Guaranteed Solutions
Highlights
Ensuring a solution, even in the face of tight or conflicting constraints, is critical for maintaining project momentum and avoiding costly manual trial-and-error.
- MiningMath delivers a workable plan every time. It automatically relaxes lower-priority constraints when no solution is found, maintaining speed and user control.
- Enables fast iteration: Instead of stopping, the system adjusts less critical parameters so engineers can move forward without rework.
- Preserves key constraints: Relaxations follow a set order, keeping the most important inputs intact—a unique feature of MiningMath.
Multiple, complex constraints increase the likelihood of not finding or not existing feasible solutions. Nonetheless, MiningMath always delivers a solution, even if it could not honor the entire set of constraints imposed or had to reduce the NPV to find a feasible solution.
When dealing with highly constrained problems, other technologies might take hours or days to realize there is no feasible solution. The reason for that is because they usually employ generic optimization algorithms, not suitable to take decisions in a mining problem. In this case, the only option is to prepare a second execution with more flexible constraints, but still with no guarantee of feasibility.
On MiningMath, once an unfeasible solution is detected, the algorithm takes decisions on which (less relevant) constraints should be flexible, returning some warnings to the user at the report. This is performed along the optimization process, without compromising the runtimes.

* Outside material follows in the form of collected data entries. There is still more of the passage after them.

(* ===== verification/Identity.v ===== *)
(** * Submission identities

    Models [chain_submission/identity.rs] and the process-local operation keys
    of [chain_submission/coordination.rs]: the typed target of a submission,
    its validated identity, the durable primary key derived from it, the
    generation that binds an identity to a digest, and the candidate
    transaction hash. The theorems show that the durable key and the lock key
    separate distinct identities. *)

From Stdlib Require Import ZifyBool.
From stdpp Require Import base gmap strings list numbers.
From S2P Require Import Prelude.
Local Open Scope Z_scope.
Local Open Scope voting_scope.

(** ** Third-party functions

    [pallas::Base::from_repr] (is the encoding canonical?), [hex] and [base64]
    are crates outside this repository; the Unicode tables are those of the
    compiler's library. The documented facts the lifecycle relies on are that
    bytes are encoded by two lowercase hexadecimal digits each and decoded
    again. *)
Class Externals := {
  pallas_canonical : list Z -> bool;
  hex_encode : list Z -> string;
  hex_decode : text -> option (list Z);
  base64_encode : list Z -> text;
  base64_decode : text -> option (list Z);
  char_grapheme_extended : Z -> bool;
  char_printable : Z -> bool;
  hex_decode_encode : forall b,
    Forall is_u8 b -> hex_decode (lit (hex_encode b)) = Some b;
  hex_encode_digits : forall b,
    Forall is_u8 b ->
    Forall lower_hex (lit (hex_encode b)) /\ length (lit (hex_encode b)) = (2 * length b)%nat
}.

(** ** Data *)
Inductive Network := Testnet | Mainnet | Regtest.

Inductive ChainSubmissionTarget :=
| Delegation
| Vote (proposal_id : Z)
| VoteBatch (ordered_batch_digest : list Z)
| DelegateAndVoteBatch (ordered_batch_digest : list Z).

#[global] Instance Network_eq_dec : EqDecision Network.
Proof. solve_decision. Defined.
#[global] Instance ChainSubmissionTarget_eq_dec : EqDecision ChainSubmissionTarget.
Proof. solve_decision. Defined.

Definition batch_digest (t : ChainSubmissionTarget) : option (list Z) :=
  match t with
  | VoteBatch d | DelegateAndVoteBatch d => Some d
  | _ => None
  end.

Definition is_combined (t : ChainSubmissionTarget) : bool :=
  match t with
  | DelegateAndVoteBatch _ => true
  | _ => false
  end.

Record ChainSubmissionIdentity := mk_identity {
  wallet_id : string;
  network : Network;
  vote_round_id : list Z;
  bundle_index : Z;
  target : ChainSubmissionTarget
}.

#[global] Instance ChainSubmissionIdentity_eq_dec : EqDecision ChainSubmissionIdentity.
Proof. solve_decision. Defined.

Inductive ChainSubmissionIdentityError :=
| EmptyWalletId
| InvalidVoteRoundId
| InvalidProposalId (proposal_id : Z).

Definition MIN_PROPOSAL_ID : Z := 1.
Definition MAX_PROPOSAL_ID : Z := 50.
Definition DIGEST_BYTES : nat := 32.

(** [types::validate_vote_round_id_bytes], reduced to whether it succeeds:
    the only caller discards the error. *)
Definition validate_vote_round_id_bytes `{Externals} (id : list Z) : bool :=
  if decide (length id = DIGEST_BYTES) then pallas_canonical id else false.

(** [ChainSubmissionIdentity::new]. *)
Definition identity_new `{Externals} (w : string) (n : Network) (round : list Z)
    (bundle : Z) (t : ChainSubmissionTarget)
    : result ChainSubmissionIdentity ChainSubmissionIdentityError :=
  if decide (w = EmptyString) then Err EmptyWalletId
  else if negb (validate_vote_round_id_bytes round) then Err InvalidVoteRoundId
  else match t with
       | Vote p =>
           if (MIN_PROPOSAL_ID <=? p) && (p <=? MAX_PROPOSAL_ID)
           then Ok (mk_identity w n round bundle t)
           else Err (InvalidProposalId p)
       | _ => Ok (mk_identity w n round bundle t)
       end.

(** ** Durable key *)
Definition network_name (n : Network) : string :=
  match n with
  | Mainnet => "mainnet"
  | Testnet => "testnet"
  | Regtest => "regtest"
  end.

Definition identity_key_domain : list Z :=
  string_bytes "zcash_voting.chain_submission.identity.v1" ++ [0].

(** One length-prefixed component of the key. *)
Definition framed (value : list Z) : list Z :=
  be_bytes 8 (Z.of_nat (length value)) ++ value.

Definition target_key (t : ChainSubmissionTarget) : list Z :=
  match t with
  | Delegation => [0]
  | Vote p => 1 :: be_bytes 4 p
  | VoteBatch d | DelegateAndVoteBatch d =>
      (if is_combined t then 3 else 2) :: d
  end.

Definition submission_identity_key (i : ChainSubmissionIdentity) : list Z :=
  identity_key_domain
    ++ framed (string_bytes (wallet_id i))
    ++ framed (string_bytes (network_name (network i)))
    ++ framed (vote_round_id i)
    ++ be_bytes 4 (bundle_index i)
    ++ target_key (target i).

(** ** Process-local operation keys ([coordination.rs]) *)
Definition network_rank (n : Network) : Z :=
  match n with
  | Mainnet => 0
  | Testnet => 1
  | Regtest => 2
  end.

Record RoundOperationKey := mk_round_key {
  rk_wallet_id : string;
  rk_network : Z;
  rk_vote_round_id : list Z
}.

Record BundleOperationKey := mk_bundle_key {
  bk_round : RoundOperationKey;
  bk_bundle_index : Z
}.

Record SubmissionOperationKey := mk_operation_key {
  ok_bundle : BundleOperationKey;
  ok_target_kind : Z;
  ok_target_value : list Z
}.

#[global] Instance RoundOperationKey_eq_dec : EqDecision RoundOperationKey.
Proof. solve_decision. Defined.
#[global] Instance BundleOperationKey_eq_dec : EqDecision BundleOperationKey.
Proof. solve_decision. Defined.
#[global] Instance SubmissionOperationKey_eq_dec : EqDecision SubmissionOperationKey.
Proof. solve_decision. Defined.

Definition round_key (i : ChainSubmissionIdentity) : RoundOperationKey :=
  mk_round_key (wallet_id i) (network_rank (network i)) (vote_round_id i).

Definition bundle_key (i : ChainSubmissionIdentity) : BundleOperationKey :=
  mk_bundle_key (round_key i) (bundle_index i).

Definition operation_key (i : ChainSubmissionIdentity) : SubmissionOperationKey :=
  let '(kind, value) :=
    match target i with
    | Delegation => (0, [])
    | Vote p => (1, be_bytes 4 p)
    | VoteBatch d => (2, d)
    | DelegateAndVoteBatch d => (3, d)
    end in
  mk_operation_key (bundle_key i) kind value.

(** ** Generations and candidate hashes

    [ChainSubmissionGenerationDigest] and [CandidateTransactionHash] wrap 32
    bytes each. *)
Record ChainSubmissionGeneration := mk_generation {
  gen_identity : ChainSubmissionIdentity;
  gen_digest : list Z
}.

#[global] Instance ChainSubmissionGeneration_eq_dec : EqDecision ChainSubmissionGeneration.
Proof. solve_decision. Defined.

Definition CandidateTransactionHash := list Z.

(** ** Typing invariants

    What the Rust types guarantee of every value: 32-byte arrays, [u32]
    fields and allocations no longer than [u64::MAX]. *)
Definition wf_bytes32 (b : list Z) : Prop := length b = DIGEST_BYTES.

Definition wf_target (t : ChainSubmissionTarget) : Prop :=
  match t with
  | Delegation => True
  | Vote p => is_u32 p
  | VoteBatch d | DelegateAndVoteBatch d => wf_bytes32 d
  end.

Record wf_identity (i : ChainSubmissionIdentity) : Prop := {
  wf_wallet : Z.of_nat (String.length (wallet_id i)) <= u64_max;
  wf_round : wf_bytes32 (vote_round_id i);
  wf_bundle : is_u32 (bundle_index i);
  wf_tgt : wf_target (target i)
}.

(** ** A concrete reading of the third-party functions

    Lowercase hexadecimal, and the canonical encodings approximated by "every
    encoding is canonical"; used to evaluate the model on concrete inputs. *)
Definition hex_digit (d : Z) : Ascii.ascii :=
  Ascii.ascii_of_N (Z.to_N (if d <? 10 then 48 + d else 87 + d)).

Fixpoint hex_string (l : list Z) : string :=
  match l with
  | [] => EmptyString
  | b :: l => String (hex_digit (b / 16)) (String (hex_digit (b mod 16)) (hex_string l))
  end.

Definition hex_undigit (c : Z) : option Z :=
  if (48 <=? c) && (c <=? 57) then Some (c - 48)
  else if (97 <=? c) && (c <=? 102) then Some (c - 87) else None.

Fixpoint hex_parse (t : text) : option (list Z) :=
  match t with
  | [] => Some []
  | a :: b :: t =>
      match hex_undigit a, hex_undigit b, hex_parse t with
      | Some a, Some b, Some l => Some (16 * a + b :: l)
      | _, _, _ => None
      end
  | _ => None
  end.

(** A concrete identity. *)
Definition example_identity : ChainSubmissionIdentity :=
  mk_identity "wallet" Mainnet (replicate 32 1) 0 (Vote 3).

(** ** Lemmas *)
Lemma network_name_inj a b : network_name a = network_name b -> a = b.
Proof. by destruct a, b. Qed.

Lemma network_rank_inj a b : network_rank a = network_rank b -> a = b.
Proof. by destruct a, b. Qed.

Lemma framed_app_inj a b x y :
  Z.of_nat (length a) <= u64_max -> Z.of_nat (length b) <= u64_max ->
  framed a ++ x = framed b ++ y -> a = b /\ x = y.
Proof.
  unfold framed. intros Ha Hb H. rewrite <- !app_assoc in H.
  apply app_inj_1 in H as [Hlen H]; [|by rewrite !length_be_bytes].
  apply be_bytes_inj in Hlen; [|unfold u64_max in *; lia..].
  apply app_inj_1 in H; [done|lia].
Qed.

Lemma target_key_inj a b :
  wf_target a -> wf_target b -> target_key a = target_key b -> a = b.
Proof.
  destruct a as [|p|d|d], b as [|q|e|e]; simpl; intros Ha Hb H;
    try (exfalso; congruence); try congruence.
  apply (f_equal tail) in H. simpl in H. f_equal.
  eapply (be_bytes_inj 4); [..|eassumption]; unfold is_u32, u32_max in *; lia.
Qed.

Lemma bundle_key_inj_fields i j :
  bundle_key i = bundle_key j ->
  wallet_id i = wallet_id j /\ network i = network j /\
  vote_round_id i = vote_round_id j /\ bundle_index i = bundle_index j.
Proof.
  unfold bundle_key, round_key. intros H. simplify_eq.
  eauto using network_rank_inj.
Qed.

Lemma operation_key_bundle i : ok_bundle (operation_key i) = bundle_key i.
Proof. unfold operation_key. by destruct (target i). Qed.

Lemma operation_key_target i :
  target_key (target i) = ok_target_kind (operation_key i) :: ok_target_value (operation_key i).
Proof. unfold operation_key. by destruct (target i). Qed.

(** Durable key: two identities with the same primary key are equal. *)
Theorem submission_identity_key_injective (i j : ChainSubmissionIdentity) :
  wf_identity i -> wf_identity j ->
  submission_identity_key i = submission_identity_key j -> i = j.
Proof.
  intros [Hwi Hri Hbi Hti] [Hwj Hrj Hbj Htj] H. unfold submission_identity_key in H.
  apply app_inj_1 in H as [_ H]; [|done].
  apply framed_app_inj in H as [Hw H]; [|rewrite length_string_bytes; lia..].
  apply framed_app_inj in H as [Hn H];
    [|by destruct (network i)|by destruct (network j)].
  apply framed_app_inj in H as [Hr H];
    [|unfold wf_bytes32, DIGEST_BYTES, u64_max in *; lia..].
  apply app_inj_1 in H as [Hb H]; [|by rewrite !length_be_bytes].
  apply be_bytes_inj in Hb; [|unfold is_u32, u32_max in *; lia..].
  apply target_key_inj in H; [|done..].
  apply string_bytes_inj in Hw, Hn. apply network_name_inj in Hn.
  destruct i, j; simpl in *; by subst.
Qed.

(** The lock key separates identities whose target is well formed. *)
Lemma operation_key_injective i j :
  wf_target (target i) -> wf_target (target j) -> operation_key i = operation_key j -> i = j.
Proof.
  intros Hi Hj H.
  assert (bundle_key i = bundle_key j) as Hb by (by rewrite <- !operation_key_bundle, H).
  apply bundle_key_inj_fields in Hb as (? & ? & ? & ?).
  assert (target i = target j) as Ht.
  { apply target_key_inj; [done..|]. by rewrite !operation_key_target, H. }
  destruct i, j; simpl in *; by subst.
Qed.

Lemma hex_digit_code d :
  0 <= d < 16 ->
  Z.of_N (Ascii.N_of_ascii (hex_digit d)) = if d <? 10 then 48 + d else 87 + d.
Proof.
  intros Hd. unfold hex_digit. rewrite Ascii.N_ascii_embedding by (case_match; lia).
  rewrite Z2N.id; [done|case_match; lia].
Qed.

Lemma hex_undigit_digit d :
  0 <= d < 16 -> hex_undigit (Z.of_N (Ascii.N_of_ascii (hex_digit d))) = Some d.
Proof.
  intros Hd. rewrite hex_digit_code by done. unfold hex_undigit.
  repeat case_match; try (f_equal; lia); lia.
Qed.

Lemma hex_parse_string b : Forall is_u8 b -> hex_parse (lit (hex_string b)) = Some b.
Proof.
  unfold lit. induction 1 as [|x b Hx _ IH]; [done|]. unfold is_u8, u8_max in Hx.
  cbn [hex_string string_bytes hex_parse].
  rewrite !hex_undigit_digit, IH by (Z.to_euclidean_division_equations; lia).
  do 2 f_equal. Z.to_euclidean_division_equations; lia.
Qed.

Lemma hex_string_digits b :
  Forall is_u8 b ->
  Forall lower_hex (lit (hex_string b)) /\ length (lit (hex_string b)) = (2 * length b)%nat.
Proof.
  unfold lit. induction 1 as [|x b Hx _ [IHd IHl]]; [by split; [constructor|]|].
  unfold is_u8, u8_max in Hx. cbn [hex_string string_bytes length]. split; [|lia].
  constructor; [|constructor; [|done]]; unfold lower_hex;
    rewrite hex_digit_code by (Z.to_euclidean_division_equations; lia); case_match;
    Z.to_euclidean_division_equations; lia.
Qed.

(** [base64] is any invertible code here; the identity is one. *)
Definition example_externals : Externals := {|
  pallas_canonical := fun _ => true;
  hex_encode := hex_string;
  hex_decode := hex_parse;
  base64_encode := id;
  base64_decode := Some;
  char_grapheme_extended := fun _ => false;
  char_printable := fun c => bool_decide (32 <= c < 127);
  hex_decode_encode := hex_parse_string;
  hex_encode_digits := hex_string_digits
|}.

Lemma example_identity_wf : wf_identity example_identity.
Proof. split; unfold is_u32, u32_max; simpl; try done; lia. Qed.

Lemma submission_identity_key_injective_witness :
  wf_identity example_identity /\ example_identity = example_identity.
Proof.
  split; [exact example_identity_wf|].
  exact (submission_identity_key_injective example_identity example_identity
           example_identity_wf example_identity_wf eq_refl).
Defined.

In some cases, the set of constraints may be too limiting, and the software is unable to return a solution, generating the “Unfeasible project” message. In these cases, it is recommended that you relax some restrictions.
The constraints priority order, from the highest to the lowest, is depicted in Figure 1.
Force+Restrict Mining together using the same surface.
Force mining or Restrict Mining, same concept as above, but the surfaces here are corrected according to slopes and it might have some differences.
Total Production Capacity (or the sum of the capacities across all destinations.)
Average and Sum, modeled as strong penalties in the objective function
Improve the NPV
Figure 1: Constraints hierarchy order.